The new Citizens' Security Law, prescribes fines of up to 600,000 euros for unauthorised street protests

Despite the fact that the honour is usually reserved for human recipients, policemen who have been wounded or killed in the pursuit of their duties, Jorge Fernandez Diaz, the Spanish Interior Minister, last week took it upon himself to award the country’s top policing medal, the gold medal of police merit, to an icon of the Virgin Mary, in Malaga.

The outcome is that the Spanish Press have now dubbed the ministry ‘The Monastery of the Interior’ and if you would care to call up the website www.change.org you will find a petition requesting a similar award for Spiderman.

But this is not the only eccentric news item to appear in the Spanish media in recent days.

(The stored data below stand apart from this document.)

Lemma load_master_called_once_witness :
  let w := after (build_surface_figure changing_loader keep_timestamps)
             (after (get_surface_data changing_loader keep_timestamps)
                (after (build_surface_figure changing_loader keep_timestamps)
                   fresh_process)) in
  (fetches w ≤ 1)%nat ∧
  (fetches w = 0%nat ↔ data_cache w = None) ∧
  fetches (after (get_surface_data changing_loader keep_timestamps) w)
    = 1%nat ∧
  fetches (after (build_surface_figure changing_loader keep_timestamps) w)
    = 1%nat.
Proof.
  exact (load_master_called_once changing_loader keep_timestamps _
           reachable_three_calls).
Defined.

Lemma get_surface_data_first_answer_witness :
  changing_loader 1%nat = LoadFrame two_records ∧
  ∃ l,
    result (get_surface_data changing_loader keep_timestamps)
      (after (build_surface_figure changing_loader keep_timestamps)
         fresh_process)
    = Returned (l, Some "standardized_price") ∧
    heap (after (get_surface_data changing_loader keep_timestamps)
            (after (build_surface_figure changing_loader keep_timestamps)
               fresh_process)) !! l
    = Some (prepared three_records (kept three_records)).
Proof.
  split; [reflexivity|].
  exact (get_surface_data_first_answer changing_loader keep_timestamps _
           (reach_build _ _ _ (reach_fresh _ _))).
Defined.

Lemma build_surface_figure_first_answer_witness :
  let w := after (get_surface_data changing_loader keep_timestamps)
             fresh_process in
  result (build_surface_figure changing_loader keep_timestamps) w
  = outcome_of (figure_of (prepared three_records (kept three_records))
                          (Some "standardized_price")) ∧
  figure_cache w = None.
Proof.
  split; [|reflexivity].
  exact (proj1 (build_surface_figure_first_answer changing_loader
                  keep_timestamps _ (reach_get _ _ _ (reach_fresh _ _)))).
Defined.


Lemma loaded_frame_mutated_in_place_witness :
  ∃ pc cells,
    result (get_surface_data (always start_time) keep_timestamps)
           fresh_process = Returned (1%nat, pc) ∧
    cells = [VTime (on 3 14 I I)] ∧
    heap (after (get_surface_data (always start_time) keep_timestamps)
            fresh_process) !! 0%nat
    = Some (setitem start_time datetime cells) ∧
    heap (after (get_surface_data (always start_time) keep_timestamps)
            fresh_process) !! 1%nat
    = Some (prepared start_time cells) ∧
    datetime ∉ columns start_time.
Proof.
  destruct (loaded_frame_mutated_in_place (always start_time)
              keep_timestamps fresh_process start_time eq_refl eq_refl)
    as (pc & Hres & Hheap).
  change (resolve_datetime keep_timestamps start_time)
    with (Some [VTime (on 3 14 I I)]) in Hheap.
  destruct Hheap as (H0 & H1 & _).
  exists pc, [VTime (on 3 14 I I)].
  split; [exact Hres|]. split; [reflexivity|].
  split; [exact H0|]. split; [exact H1|].
  compute_done.
Defined.

Lemma layout_shows_built_figure_witness :
  let page := layout (always two_records) keep_timestamps in
  let build := build_surface_figure (always two_records) keep_timestamps in
  after page fresh_process = after build fresh_process ∧
  match result build fresh_process with
  | Returned f =>
      ∃ tree, result page fresh_process = Returned tree ∧
              figures tree = [f] ∧ graph_ids tree = ["price-surface"]
  | Raised => result page fresh_process = Raised
  end ∧
  ∀ n, result page (Nat.iter n (after page) (after page fresh_process))
       = result page fresh_process.
Proof.
  exact (layout_shows_built_figure (always two_records) keep_timestamps
           fresh_process wf_fresh_process).
Defined.

(** [three_records] has four rows, one of them without a timestamp. *)
Lemma prepared_frame_rows_witness :
  ∃ l pc d,
    result (get_surface_data (always three_records) keep_timestamps)
           fresh_process = Returned (l, pc) ∧
    heap (after (get_surface_data (always three_records) keep_timestamps)
            fresh_process) !! l = Some d ∧
    columns d = columns three_records ∧
    Forall (fun r => ∃ t, cell datetime r = VTime t) (records d) ∧
    (delete datetime <$> records d)
      `sublist_of` (delete datetime <$> records three_records) ∧
    length (records three_records) = 4%nat ∧
    length (records d) = 3%nat.
Proof.
  destruct (prepared_frame_rows (always three_records) keep_timestamps
              fresh_process three_records (kept three_records)
              eq_refl eq_refl eq_refl)
    as (l & pc & d & Hres & Hd & Hcols & Hts & Hsub & Hlen).
  exists l, pc, d. repeat split; try done.
Defined.


Lemma figure_blank_or_single_surface_witness :
  ∃ f,
    result (build_surface_figure (always three_records) keep_timestamps)
           fresh_process = Returned f ∧
    f ≠ blank_figure ∧
    ∃ s, fig_data f = [s] ∧ surf_colorscale s = "Electric" ∧
         title_text (fig_layout f) = Some "Hourly Price Terrain (Hologram)".
Proof.
  destruct (result (build_surface_figure (always three_records)
                      keep_timestamps) fresh_process) as [f|] eqn:Hres;
    [|vm_compute in Hres; discriminate Hres].
  exists f. split; [done|].
  destruct (figure_blank_or_single_surface (always three_records)
              keep_timestamps fresh_process f (reach_fresh _ _) Hres)
    as [(_ & _ & [He|Hp])|(Hne & _ & _ & Hs)].
  - vm_compute in He. discriminate He.
  - vm_compute in Hp. discriminate Hp.
  - by split.
Defined.


(** The prices of [three_records] are 10, 20, 99 and 7. *)
Lemma surface_values_within_prices_witness :
  ∃ f,
    result (build_surface_figure (always three_records) keep_timestamps)
           fresh_process = Returned f ∧
    ∀ s row v, s ∈ fig_data f → row ∈ surf_z s → v ∈ row →
               v = 0%Q ∨ (7 <= v <= 99)%Q.
Proof.
  destruct (result (build_surface_figure (always three_records)
                      keep_timestamps) fresh_process) as [f|] eqn:Hres;
    [|vm_compute in Hres; discriminate Hres].
  exists f. split; [done|].
  apply (surface_values_within_prices (always three_records)
           keep_timestamps fresh_process three_records 7 99 f
           (reach_fresh _ _) eq_refl); [|done].
  intros pc Hpc. vm_compute in Hpc. injection Hpc as <-.
  intros r q Hr Hq. unfold three_records in Hr. simpl in Hr.
  repeat (apply elem_of_cons in Hr as [->|Hr]);
    [..|by apply elem_of_nil in Hr];
    vm_compute in Hq; injection Hq as <-; split; lra.
Defined.

(** In [three_records] month 2 has a price at hour 1 only: the grid shows
    0 at hour 0 and repeats the value of hour 1 at hour 2. *)
Lemma three_records_rows :
  mapM (observe (LStr "standardized_price"))
       (records (process_data (always three_records) keep_timestamps).1)
  = Some [((0, 1), Some 10%Q); ((2, 1), Some 20%Q); ((1, 2), Some 7%Q)].
Proof. by vm_compute. Qed.

Lemma three_records_priced h m :
  has_price (process_data (always three_records) keep_timestamps).1
            (LStr "standardized_price") h m ↔
  (h, m) = (0, 1) ∨ (h, m) = (2, 1) ∨ (h, m) = (1, 2).
Proof.
  rewrite (has_price_rows _ _ _ h m three_records_rows), agged_map_is_Some.
  split.
  - intros [q Hq].
    repeat (apply elem_of_cons in Hq as [Heq|Hq]);
      [..|by apply elem_of_nil in Hq]; injection Heq as -> -> _; auto.
  - intros [[= -> ->]|[[= -> ->]|[= -> ->]]]; eexists.
    + apply list_elem_of_here.
    + apply list_elem_of_further, list_elem_of_here.
    + apply list_elem_of_further, list_elem_of_further, list_elem_of_here.
Qed.

Lemma leading_gap_zero_witness :
  ∃ f s,
    result (build_surface_figure (always three_records) keep_timestamps)
           fresh_process = Returned f ∧
    fig_data f = [s] ∧
    surface_at s 0 2 = Some 0%Q.
Proof.
  destruct (result (build_surface_figure (always three_records)
                      keep_timestamps) fresh_process) as [f|] eqn:Hres;
    [|vm_compute in Hres; discriminate Hres].
  assert (∃ s, fig_data f = [s] ∧ surf_y s = [0; 1; 2] ∧ surf_x s = [1; 2])
    as (s & Hs & Hy & Hx).
  { vm_compute in Hres. injection Hres as <-. by eexists. }
  exists f, s. split; [done|]. split; [done|].
  apply (leading_gap_zero (always three_records) keep_timestamps
           fresh_process f s "standardized_price" 0 2
           (reach_fresh _ _) Hres eq_refl).
  - rewrite Hs. left.
  - rewrite Hy. left.
  - rewrite Hx. right. left.
  - intros h' Hle [H|[H|H]]%three_records_priced; injection H; intros; lia.
Defined.

Lemma trailing_gap_last_value_witness :
  ∃ f s,
    result (build_surface_figure (always three_records) keep_timestamps)
           fresh_process = Returned f ∧
    fig_data f = [s] ∧
    is_Some (surface_at s 1 2) ∧
    surface_at s 2 2 = surface_at s 1 2.
Proof.
  destruct (result (build_surface_figure (always three_records)
                      keep_timestamps) fresh_process) as [f|] eqn:Hres;
    [|vm_compute in Hres; discriminate Hres].
  assert (∃ s, fig_data f = [s] ∧ surf_y s = [0; 1; 2])
    as (s & Hs & Hy).
  { vm_compute in Hres. injection Hres as <-. by eexists. }
  exists f, s. split; [done|]. split; [done|].
  apply (trailing_gap_last_value (always three_records) keep_timestamps
           fresh_process f s "standardized_price" 1 2 2
           (reach_fresh _ _) Hres eq_refl).
  - rewrite Hs. left.
  - rewrite Hy. right. right. left.
  - lia.
  - apply three_records_priced. auto.
  - intros h' Hlt [H|[H|H]]%three_records_priced; injection H; intros; lia.
Defined.


(** [no_timestamp] has a price column and no timestamp that parses. *)
Lemma blank_without_timestamps_or_price_witness :
  ∃ f,
    result (build_surface_figure (always no_timestamp) keep_timestamps)
           fresh_process = Returned f ∧
    choose_price_col (columns no_timestamp) = Some "charge" ∧
    (f = blank_figure ↔
     Forall (fun c => isna c = true)
            (resize (length (records no_timestamp)) VNaN [VNaN]) ∨
     choose_price_col (columns no_timestamp) = None).
Proof.
  destruct (result (build_surface_figure (always no_timestamp)
                      keep_timestamps) fresh_process) as [f|] eqn:Hres;
    [|vm_compute in Hres; discriminate Hres].
  exists f. split; [done|]. split; [reflexivity|].
  exact (blank_without_timestamps_or_price (always no_timestamp)
           keep_timestamps fresh_process no_timestamp [VNaN] f
           (reach_fresh _ _) eq_refl eq_refl Hres).
Defined.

We also had the headline surrounding the proposed Citizens’ Security Law, which prescribes fines of up to 600,000 euros for unauthorised street protests – and up to 1,000 euros for anyone losing their identity document more than three times in five years.

But despite her decoration, it would seem that the Virgin Mary has done a less than stellar job of policing Twitter in recent weeks – following the necessity of the anti-terror intervention by the Guardia Civil, a social media sweep that has incidentally been christened “Operation Spider”.

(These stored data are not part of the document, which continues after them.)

(** * Block layout and outline drawing of the Blockly renderers

    A shallow embedding of the measurement pass
    ([Blockly.blockRendering.RenderInfo]), of the base [Measurable]
    classification predicates, of the Zelos corner Measurables, of the Zelos
    [ConstantProvider.shapeFor] and of the top/bottom walks of the Drawer,
    followed by the properties of the layout that the specification states.

    Conventions.
    - Lengths are JavaScript numbers (doubles) in the source; they are
      integers here ([Z]), except [centerline], which halves a height and
      is a rational. What is proved is therefore proved of blocks whose
      lengths are integers (of a size below 2^53), on which the additions,
      subtractions and maxima of the source are exact. With fractional
      lengths an addition of the source may round, so that
      [w + (d - w)] need not be [d]; a property that rests on such a
      cancellation says that it is one of integer lengths.
    - A JavaScript object that is mutated in place and reachable from one
      place only is a value that is passed on; the two rows a RenderInfo
      holds both in [topRow]/[bottomRow] and in [rows] are kept once, and
      [rows] refers to them ([RTop], [RBottom]).
    - A thrown exception is the [Throw] completion. *)

From Stdlib Require Import ZArith List String Ascii Bool Lia QArith.
Import ListNotations.
Open Scope string_scope.
Open Scope list_scope.
Open Scope Z_scope.

(* ================================================================= *)
(** ** Completions: a returned value or a thrown exception *)

Inductive Completion (A : Type) : Type :=
| Normal (a : A)
| Throw (e : string).
Arguments Normal {A} a.
Arguments Throw {A} e.

Definition bind {A B : Type} (c : Completion A) (k : A -> Completion B)
  : Completion B :=
  match c with
  | Normal a => k a
  | Throw e => Throw e
  end.

Notation "x <- c ;; k" := (bind c (fun x => k))
  (at level 61, c at next level, right associativity).
Notation "' pat <- c ;; k" := (bind c (fun x => match x with pat => k end))
  (at level 61, pat pattern, c at next level, right associativity).

(** What reading a property of [null] or [undefined] throws. *)
Definition TypeError : string := "TypeError".

(* ================================================================= *)
(** ** JavaScript library functions used by the source *)

(** [String.prototype.indexOf]: the position of the first occurrence of
    [sub] in [s], or [-1]. *)
Fixpoint indexOfFrom (s sub : string) (i : Z) : Z :=
  if String.prefix sub s then i
  else match s with
       | EmptyString => -1
       | String _ s' => indexOfFrom s' sub (i + 1)
       end.

Definition indexOf (s sub : string) : Z := indexOfFrom s sub 0.

(** [Array.prototype.indexOf] on an array of strings. *)
Fixpoint arrayIndexOfFrom (l : list string) (x : string) (i : Z) : Z :=
  match l with
  | [] => -1
  | y :: l' => if String.eqb y x then i else arrayIndexOfFrom l' x (i + 1)
  end.

Definition arrayIndexOf (l : list string) (x : string) : Z :=
  arrayIndexOfFrom l x 0.

(* ================================================================= *)
(** ** The constant provider *)

(** A connection shape as the code under src reads it: its size and the two
    path fragments the Drawer copies. *)
Record Shape := mkShape {
  shapeWidth : Z;
  shapeHeight : Z;
  pathLeft : string;
  pathRight : string
}.

Record OutsideCorners := mkOutsideCorners {
  topLeft : string;
  topRight : string;
  bottomLeft : string;
  bottomRight : string
}.

Module ConstantProvider.
(** Modelled from the spec: the base ConstantProvider (its file is not
    under src) is "a per-style table of geometric constants"; the fields
    are the ones the code under src reads. *)
Record t := mk {
  NO_PADDING : Z;
  MEDIUM_PADDING : Z;
  LARGE_PADDING : Z;
  CORNER_RADIUS : Z;
  NOTCH_OFFSET_LEFT : Z;
  NOTCH : Shape;
  JAGGED_TEETH : Shape;
  OUTSIDE_CORNERS : OutsideCorners;
  START_HAT_path : string
}.
End ConstantProvider.

(* ================================================================= *)
(** ** Measurables (core/renderers/measurables/base.js) *)

Module Measurable.

Record t := mk {
  isInput : bool;
  width : Z;
  height : Z;
  type : option string;          (* [null] until a subclass sets it *)
  xPos : Z;
  centerline : Q;
  notchOffset : Z;
  shape : option Shape;          (* set by the connection Measurables *)
  connectedBlockWidth : Z        (* set by the input Measurables *)
}.

(** The constructor [Blockly.blockRendering.Measurable]. *)
Definition new (constants_ : ConstantProvider.t) : t :=
  {| isInput := false;
     width := 0;
     height := 0;
     type := None;
     xPos := 0;
     centerline := 0%Q;
     notchOffset := ConstantProvider.NOTCH_OFFSET_LEFT constants_;
     shape := None;
     connectedBlockWidth := 0 |}.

It would seem that the police have detained 21 social media users for allegedly “glorifying terrorism” on Twitter and Facebook. Fifteen of them were arrested in northern Spain, the regions of Navarre and the Basque Country, two of whom were minors.
Among the alleged glorifications of terrorism, apparently, was a tweeted map of the Basque Country, adorned with the Basque word for independence, a crime for which, if convicted, the tweeters and Facebookers will face up to two years in prison.

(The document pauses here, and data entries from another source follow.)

(** * The cryptobox JNI bridge (src/cryptobox-jni.c)

    A shallow embedding of the bridge between the Java runtime and the
    native cryptobox engine.  The bridge itself is straight-line C with
    early returns and one [for] loop; everything of interest happens at
    its two boundaries:

    - the JNI environment ([JNIEnv]): allocation of managed objects, the
      pending-exception flag, borrowing of array and string contents;
    - the native engine ([cbox.h]): result codes, out-parameters holding
      freshly allocated [CBoxVec] buffers and session handles.

    Both are modelled as part of an explicit [World] that is threaded
    through every call.  What the two collaborators answer is not under
    the bridge's control, so each of them is a script in the world:
    every fallible JNI call consumes the next [JvmReply], every engine
    call the next [Reply].  Theorems quantify over all worlds, hence over
    all behaviours of the collaborators.  Dereferencing a null or freed
    native pointer is undefined behaviour in C; the model makes it an
    explicit [Crash]. *)

From Stdlib Require Import ZArith Lia Bool.
From Stdlib.Strings Require Import Byte.
From stdpp Require Import base option list strings.

Local Open Scope Z_scope.

(** ** Machine integers *)

Module Int.

Definition min_jint : Z := -2147483648.
Definition max_jint : Z := 2147483647.

(** [jint], [jsize], C [int]: 32 bits, two's complement. *)
Definition to_jint (z : Z) : Z := (z + 2147483648) mod 4294967296 - 2147483648.

Definition to_uint32 (z : Z) : Z := z mod 4294967296.

Definition to_uint16 (z : Z) : Z := z mod 65536.

Definition is_jint (z : Z) : Prop := min_jint <= z <= max_jint.

Lemma to_jint_id z : is_jint z -> to_jint z = z.
Proof.
  unfold is_jint, to_jint, min_jint, max_jint. intros Hz.
  rewrite Z.mod_small by lia. lia.
Qed.

Lemma to_jint_range z : is_jint (to_jint z).
Proof.
  unfold is_jint, to_jint, min_jint, max_jint.
  pose proof (Z.mod_pos_bound (z + 2147483648) 4294967296). lia.
Qed.

Lemma to_uint32_id z : 0 <= z < 4294967296 -> to_uint32 z = z.
Proof. intros Hz. unfold to_uint32. now rewrite Z.mod_small. Qed.

Lemma to_uint16_range z : 0 <= to_uint16 z < 65536.
Proof. unfold to_uint16. apply Z.mod_pos_bound. lia. Qed.

Lemma to_uint16_id z : 0 <= z < 65536 -> to_uint16 z = z.
Proof. intros Hz. unfold to_uint16. now rewrite Z.mod_small. Qed.

End Int.

(** ** Constants of jni.h and cbox.h *)

Definition JNI_OK : Z := 0.
Definition JNI_ERR : Z := -1.
Definition JNI_EVERSION : Z := -3.
Definition JNI_VERSION_1_6 : Z := 65542.
Definition JNI_COMMIT : Z := 1.
Definition JNI_ABORT : Z := 2.

(** cbox.h is not among the sources.  [CBOX_SUCCESS] is the first
    enumerator of [CBoxResult]; the bridge only ever compares a result
    code with it, so no theorem depends on the value. *)
Definition CBOX_SUCCESS : Z := 0.

(** ** References

    A JNI reference and a native pointer are both opaque to the bridge,
    which only tests them against [NULL].  A reference is the position
    of its target in the store it points into, plus one; [NULL] is [0]
    and points nowhere. *)

Definition jref := nat.
Definition ptr := nat.
Definition NULL : nat := 0%nat.

Definition is_null (r : nat) : bool := Nat.eqb r NULL.

Definition deref {A : Type} (r : nat) (store : list A) : option A :=
  match r with
  | O => None
  | S k => store !! k
  end.

Definition store_set {A : Type} (r : nat) (x : A) (store : list A) : list A :=
  match r with
  | O => store
  | S k => <[k := x]> store
  end.

Definition fresh_ref {A : Type} (store : list A) : nat := S (length store).

(** ** The managed heap *)

(** The objects the bridge builds or is handed.  [NewObject] is always
    called with one of the cached class/constructor pairs; the object it
    builds is determined by the pair and the arguments. *)
Inductive JObj : Type :=
  | OString (chars : string)
  | OByteArray (bytes : list byte)
  | OObjArray (elems : list jref)
  | OException (code : Z)                  (* CryptoException(int) *)
  | OBox (handle : Z)                      (* CryptoBox(long) *)
  | OSession (handle : Z) (sid : jref)     (* CryptoSession(long, String) *)
  | OSessionMessage (sess : jref) (plain : jref)  (* SessionMessage(CryptoSession, byte[]) *)
  | OPreKey (id : Z) (key : jref).         (* PreKey(int, byte[]) *)

(** What is pending in the JNI environment: an object raised with
    [Throw], or an exception of the runtime's own making (out of memory,
    negative array size, index out of bounds, ...). *)
Inductive Throwable : Type :=
  | Thrown (ex : jref)
  | RuntimeFailure.

(** ** Borrowed array contents

    [GetByteArrayElements] hands out either a copy of the array or the
    pinned array itself; which one is the runtime's choice. *)
Record Borrow : Type := mkBorrow {
  b_array : jref;
  b_bytes : list byte;     (* the copy; unused when pinned *)
  b_pinned : bool
}.

(** ** Scripts of the two collaborators *)

(** Answer of the runtime to one fallible JNI call.  A failing call
    returns [NULL]; most leave an exception pending ([JFail true]), a few
    may fail silently ([JFail false]).  A [void] JNI function can only
    report failure by raising. *)
Inductive JvmReply : Type :=
  | JOk
  | JFail (raises : bool).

One of the Facebook posts complained that, two years ago, in the austerity stricken country, when banks prompted a surge in suicides, as they oversaw the eviction of over 500 families a day from their properties, the government took little or no action against the bankers, rather they protected and defended them.

So when did drawing attention to state hypocrisy become a crime?

This will mean that the two years of incarceration potentially facing tweeters is a full two years more than the amount of prison time faced by, for example, those torture-happy policemen who still openly wander the nation’s streets thanks to a post-Franco amnesty law, which took away any hopes of justice for the many victims of Francoist crimes.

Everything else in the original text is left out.